## EXERCISE PROMPT
Go through the data below and copy each line where the word "always" occurs.

START DATASET EXCERPTS

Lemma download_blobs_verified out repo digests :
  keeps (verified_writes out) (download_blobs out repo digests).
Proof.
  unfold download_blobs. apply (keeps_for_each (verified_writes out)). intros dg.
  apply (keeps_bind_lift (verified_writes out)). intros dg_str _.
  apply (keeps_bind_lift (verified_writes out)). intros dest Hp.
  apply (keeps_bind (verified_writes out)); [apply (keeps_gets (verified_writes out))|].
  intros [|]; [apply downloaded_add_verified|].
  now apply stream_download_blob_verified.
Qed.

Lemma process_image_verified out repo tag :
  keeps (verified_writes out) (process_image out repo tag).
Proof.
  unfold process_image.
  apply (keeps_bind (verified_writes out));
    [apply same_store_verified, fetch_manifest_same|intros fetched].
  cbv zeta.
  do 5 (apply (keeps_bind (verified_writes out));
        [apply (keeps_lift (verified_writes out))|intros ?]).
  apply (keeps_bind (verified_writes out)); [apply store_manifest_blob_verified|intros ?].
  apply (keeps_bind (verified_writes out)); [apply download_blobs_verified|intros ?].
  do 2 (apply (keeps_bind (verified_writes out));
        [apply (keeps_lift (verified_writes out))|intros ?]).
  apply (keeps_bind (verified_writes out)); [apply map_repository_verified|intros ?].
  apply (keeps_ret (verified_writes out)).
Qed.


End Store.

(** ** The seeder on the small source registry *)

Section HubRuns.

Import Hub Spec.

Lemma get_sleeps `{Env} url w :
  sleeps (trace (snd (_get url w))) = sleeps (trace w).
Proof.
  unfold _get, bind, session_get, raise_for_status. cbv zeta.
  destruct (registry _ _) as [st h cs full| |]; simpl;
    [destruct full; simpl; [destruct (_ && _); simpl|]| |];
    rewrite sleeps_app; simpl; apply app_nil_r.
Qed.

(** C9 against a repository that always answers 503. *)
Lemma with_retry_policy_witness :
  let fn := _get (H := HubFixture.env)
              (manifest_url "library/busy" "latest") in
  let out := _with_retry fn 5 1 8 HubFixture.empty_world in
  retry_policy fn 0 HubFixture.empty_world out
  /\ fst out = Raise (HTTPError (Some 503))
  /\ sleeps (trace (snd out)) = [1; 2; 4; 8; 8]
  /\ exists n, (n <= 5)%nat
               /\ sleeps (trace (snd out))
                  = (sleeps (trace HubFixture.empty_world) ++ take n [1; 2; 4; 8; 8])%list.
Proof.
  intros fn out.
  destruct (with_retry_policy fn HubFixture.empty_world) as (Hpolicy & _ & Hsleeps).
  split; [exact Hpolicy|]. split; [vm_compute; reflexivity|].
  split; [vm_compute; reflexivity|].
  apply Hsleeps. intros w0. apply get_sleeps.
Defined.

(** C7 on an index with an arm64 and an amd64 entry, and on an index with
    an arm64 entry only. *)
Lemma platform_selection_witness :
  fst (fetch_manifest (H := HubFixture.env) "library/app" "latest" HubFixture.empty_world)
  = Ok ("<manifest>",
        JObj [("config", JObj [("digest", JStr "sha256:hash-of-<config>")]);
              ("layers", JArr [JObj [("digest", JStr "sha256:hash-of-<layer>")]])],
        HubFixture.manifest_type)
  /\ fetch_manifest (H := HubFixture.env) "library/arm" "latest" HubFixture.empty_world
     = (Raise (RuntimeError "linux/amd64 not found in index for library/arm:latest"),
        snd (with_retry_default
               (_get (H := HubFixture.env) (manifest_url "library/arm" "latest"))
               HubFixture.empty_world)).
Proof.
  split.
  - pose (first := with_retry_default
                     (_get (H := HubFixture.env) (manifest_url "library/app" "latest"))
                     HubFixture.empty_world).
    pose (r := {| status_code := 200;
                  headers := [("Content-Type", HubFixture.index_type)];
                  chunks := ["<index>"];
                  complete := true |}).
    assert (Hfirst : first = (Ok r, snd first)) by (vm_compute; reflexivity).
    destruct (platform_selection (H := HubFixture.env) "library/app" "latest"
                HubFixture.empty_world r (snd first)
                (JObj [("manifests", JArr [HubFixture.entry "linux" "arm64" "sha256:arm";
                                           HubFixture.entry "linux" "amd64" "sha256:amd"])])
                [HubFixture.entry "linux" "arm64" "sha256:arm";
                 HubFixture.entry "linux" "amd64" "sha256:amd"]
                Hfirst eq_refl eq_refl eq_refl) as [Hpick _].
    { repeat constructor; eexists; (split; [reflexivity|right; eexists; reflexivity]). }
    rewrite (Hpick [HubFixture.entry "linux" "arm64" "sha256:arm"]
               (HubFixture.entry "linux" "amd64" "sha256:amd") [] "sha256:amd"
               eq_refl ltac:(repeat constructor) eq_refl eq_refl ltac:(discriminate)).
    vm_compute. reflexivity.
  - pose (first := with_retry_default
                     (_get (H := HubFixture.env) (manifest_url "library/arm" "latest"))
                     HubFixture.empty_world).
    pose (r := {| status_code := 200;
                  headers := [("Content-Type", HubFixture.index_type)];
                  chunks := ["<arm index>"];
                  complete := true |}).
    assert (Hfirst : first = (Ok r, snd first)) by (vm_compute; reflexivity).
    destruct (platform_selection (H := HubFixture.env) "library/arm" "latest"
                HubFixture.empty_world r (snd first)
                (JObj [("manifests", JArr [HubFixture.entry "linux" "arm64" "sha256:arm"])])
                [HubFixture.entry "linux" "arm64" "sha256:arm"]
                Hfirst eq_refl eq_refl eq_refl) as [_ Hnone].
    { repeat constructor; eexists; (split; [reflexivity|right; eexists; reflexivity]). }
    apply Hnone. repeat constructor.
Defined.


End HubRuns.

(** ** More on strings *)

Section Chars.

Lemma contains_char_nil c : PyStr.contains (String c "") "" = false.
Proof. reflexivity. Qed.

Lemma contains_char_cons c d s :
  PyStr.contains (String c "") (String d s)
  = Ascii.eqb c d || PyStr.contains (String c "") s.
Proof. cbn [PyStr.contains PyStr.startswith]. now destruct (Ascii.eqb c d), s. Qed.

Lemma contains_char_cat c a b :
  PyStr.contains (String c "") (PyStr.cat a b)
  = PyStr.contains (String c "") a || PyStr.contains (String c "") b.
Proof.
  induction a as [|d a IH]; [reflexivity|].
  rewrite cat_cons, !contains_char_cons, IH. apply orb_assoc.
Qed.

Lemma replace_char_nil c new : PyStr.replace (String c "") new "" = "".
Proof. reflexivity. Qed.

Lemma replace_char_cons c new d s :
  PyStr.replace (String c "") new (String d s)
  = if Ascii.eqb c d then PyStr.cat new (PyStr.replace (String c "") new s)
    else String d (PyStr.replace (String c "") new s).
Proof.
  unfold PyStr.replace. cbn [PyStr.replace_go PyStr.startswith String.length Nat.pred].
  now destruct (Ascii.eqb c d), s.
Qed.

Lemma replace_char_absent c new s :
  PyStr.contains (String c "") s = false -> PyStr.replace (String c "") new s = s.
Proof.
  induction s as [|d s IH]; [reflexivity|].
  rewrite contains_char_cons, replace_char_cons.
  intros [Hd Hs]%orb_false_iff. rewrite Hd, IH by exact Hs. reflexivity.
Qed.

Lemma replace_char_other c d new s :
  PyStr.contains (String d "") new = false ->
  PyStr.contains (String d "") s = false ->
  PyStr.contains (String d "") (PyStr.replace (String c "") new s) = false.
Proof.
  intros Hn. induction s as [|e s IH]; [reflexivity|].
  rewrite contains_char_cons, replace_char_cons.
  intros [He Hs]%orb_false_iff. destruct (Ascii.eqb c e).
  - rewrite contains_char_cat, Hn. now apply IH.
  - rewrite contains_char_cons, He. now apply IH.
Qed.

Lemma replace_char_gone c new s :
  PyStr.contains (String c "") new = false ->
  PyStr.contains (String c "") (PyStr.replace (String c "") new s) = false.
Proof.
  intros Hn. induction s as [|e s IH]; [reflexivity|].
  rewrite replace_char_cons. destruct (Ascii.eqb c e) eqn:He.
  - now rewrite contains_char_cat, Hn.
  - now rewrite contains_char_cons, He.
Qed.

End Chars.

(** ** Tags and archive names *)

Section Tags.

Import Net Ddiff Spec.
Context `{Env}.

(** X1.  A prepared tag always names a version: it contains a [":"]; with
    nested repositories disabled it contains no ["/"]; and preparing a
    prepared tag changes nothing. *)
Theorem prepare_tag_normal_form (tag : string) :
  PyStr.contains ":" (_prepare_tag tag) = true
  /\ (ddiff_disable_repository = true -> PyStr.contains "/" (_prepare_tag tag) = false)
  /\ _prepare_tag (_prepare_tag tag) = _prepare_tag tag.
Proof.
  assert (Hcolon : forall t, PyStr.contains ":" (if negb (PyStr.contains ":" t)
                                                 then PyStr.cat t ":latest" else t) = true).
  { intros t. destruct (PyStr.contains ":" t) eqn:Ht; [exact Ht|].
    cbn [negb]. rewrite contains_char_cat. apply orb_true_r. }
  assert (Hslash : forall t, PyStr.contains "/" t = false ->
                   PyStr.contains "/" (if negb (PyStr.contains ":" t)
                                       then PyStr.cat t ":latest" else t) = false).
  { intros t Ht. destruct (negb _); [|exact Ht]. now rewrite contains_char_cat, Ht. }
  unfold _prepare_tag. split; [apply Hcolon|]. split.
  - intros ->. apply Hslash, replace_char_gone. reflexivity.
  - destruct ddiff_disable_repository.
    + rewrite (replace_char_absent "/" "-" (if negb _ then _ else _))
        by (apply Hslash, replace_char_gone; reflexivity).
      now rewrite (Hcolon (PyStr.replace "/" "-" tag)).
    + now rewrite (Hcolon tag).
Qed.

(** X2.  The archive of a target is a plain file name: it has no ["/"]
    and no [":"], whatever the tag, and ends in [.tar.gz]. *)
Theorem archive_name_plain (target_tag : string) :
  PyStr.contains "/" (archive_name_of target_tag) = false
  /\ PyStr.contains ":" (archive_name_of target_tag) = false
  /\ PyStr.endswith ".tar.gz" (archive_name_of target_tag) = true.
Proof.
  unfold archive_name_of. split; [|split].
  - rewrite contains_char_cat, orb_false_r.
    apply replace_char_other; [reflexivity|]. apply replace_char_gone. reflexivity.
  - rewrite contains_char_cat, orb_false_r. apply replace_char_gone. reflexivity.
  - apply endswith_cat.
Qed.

END DATASET EXCERPTS

## ANSWER FOR THIS EXERCISE
(** C9 against a repository that always answers 503. *)
(** X1.  A prepared tag always names a version: it contains a [":"]; with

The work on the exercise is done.